Mirror-aculous

DavidWright2010

Well-Known Member
Again, a single image, processed with my 'Hidden Colors' technique and then mirrored. As you can see here, even a phone camera can do this (but there were some odd sharpening artifacts that the phone processing produced.)

3530.jpg


David
 

AlanLichty

Moderator
Hard to decide what's intentional and what's an unintended artifact in an abstract image like this. Either way it's a neat result :)
 

DavidWright2010

Well-Known Member
I should have been clearer. The issue with the phone's image was excessive edge sharpening, which I moderated with some judicious low-pass filtering. So any artefacts are not very visible here. The main argument against an iPhone image is that there are only 12 mpx to work with, so a big print might not look as sharp as one from a 24 mpx (or higher) camera.

David
 

JimFox

Moderator
Staff member
This is really interesting David. I like the mirror effect here.

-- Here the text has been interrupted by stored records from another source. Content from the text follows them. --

Lemma write_success_prepare ip port t rt :
  ∃ r rt', prepare (on_conn (write_success ip port)) t rt = (r, rt') ∧ calm rt rt' ∧
    ((∃ t', r = Ok t' ∧ conn_r (conn t') = conn_r (conn t) ∧ written (conn_w (conn t')) = written (conn_w (conn t)) ++
        [VERSION; REPLY_SUCCEEDED; 0x00; ATYP_IPV4] ++ octets ip ++ u16_to_be port) ∨ ∃ e, r = Err e).
Proof.
  set (reply := [VERSION; REPLY_SUCCEEDED; 0x00; ATYP_IPV4] ++ octets ip ++ u16_to_be port).
  destruct (send_cases reply (conn t)) as [Hr Hw]. unfold prepare, on_conn, write_success. fold reply.
  destruct (send reply (conn t)) as [r c]. cbn [fst snd] in *. destruct Hw as [[-> Hw]|[e ->]].
  - eexists _, rt. split; [reflexivity|]. split; [apply calm_refl|]. left. by eexists.
  - eexists _, _. split; [reflexivity|]. split; [apply drop_client_calm|]. eauto.
Qed.

(** Finding the destination always ends with an answer. *)
Lemma find_destination_ok request servers table rt : table_wf table → link_inv (link rt) →
  ∃ o rt', find_destination request servers table rt = (Ok o, rt') ∧ calm rt rt'.
Proof.
  intros Hwf Hinv. unfold find_destination. destruct (Socks5.target request) as [a|domain].
  { eexists _, rt. split; [reflexivity|apply calm_refl]. }
  destruct (resolve_domain_cached_ok domain servers table rt Hwf Hinv) as (r & rt1 & cache & -> & S & Hr).
  assert (calm rt (rt1 <| dns_cache := cache |>)) as Hc.
  { eapply calm_trans; [by apply spares_calm|]. by apply calm_quiet. }
  destruct r as [a|e| |]; try done; [by eexists _, _|].
  set (rt2 := rt1 <| dns_cache := cache |>) in *. clearbody rt2.
  assert (∃ r rt', resolve_domain_direct domain (Socks5.port request) rt2 = (r, rt') ∧ returns r ∧ calm rt2 rt')
    as (r & rt3 & -> & Hr3 & C3).
  { unfold resolve_domain_direct. assert (∀ last l, returns (first_ipv4 domain last l)) as Hf.
    { intros last l. revert last. induction l as [|[] l IH]; intros last; cbn; [done|done|apply IH]. }
    destruct (lookups rt2) as [|[l|k] rest]; (eexists _, _; split; [reflexivity|]; split; [by try apply Hf|]);
      first [apply calm_refl|by apply calm_quiet]. }
  destruct r; try done; (eexists _, rt3; split; [reflexivity|]); by eapply calm_trans.
Qed.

I think for as great as our iPhones are today, it's still a teeniee tiny sensor that just isn't good for prints beyond a 4x6" print in my estimation.

I use my iPhone in conjunction with my regular cameras, but I know that there is the limit that I would never print the phone images. They are great for the web, but not print. Though in todays world, web display dominates way over prints anymore. So maybe it's not much of an issue as it used to be?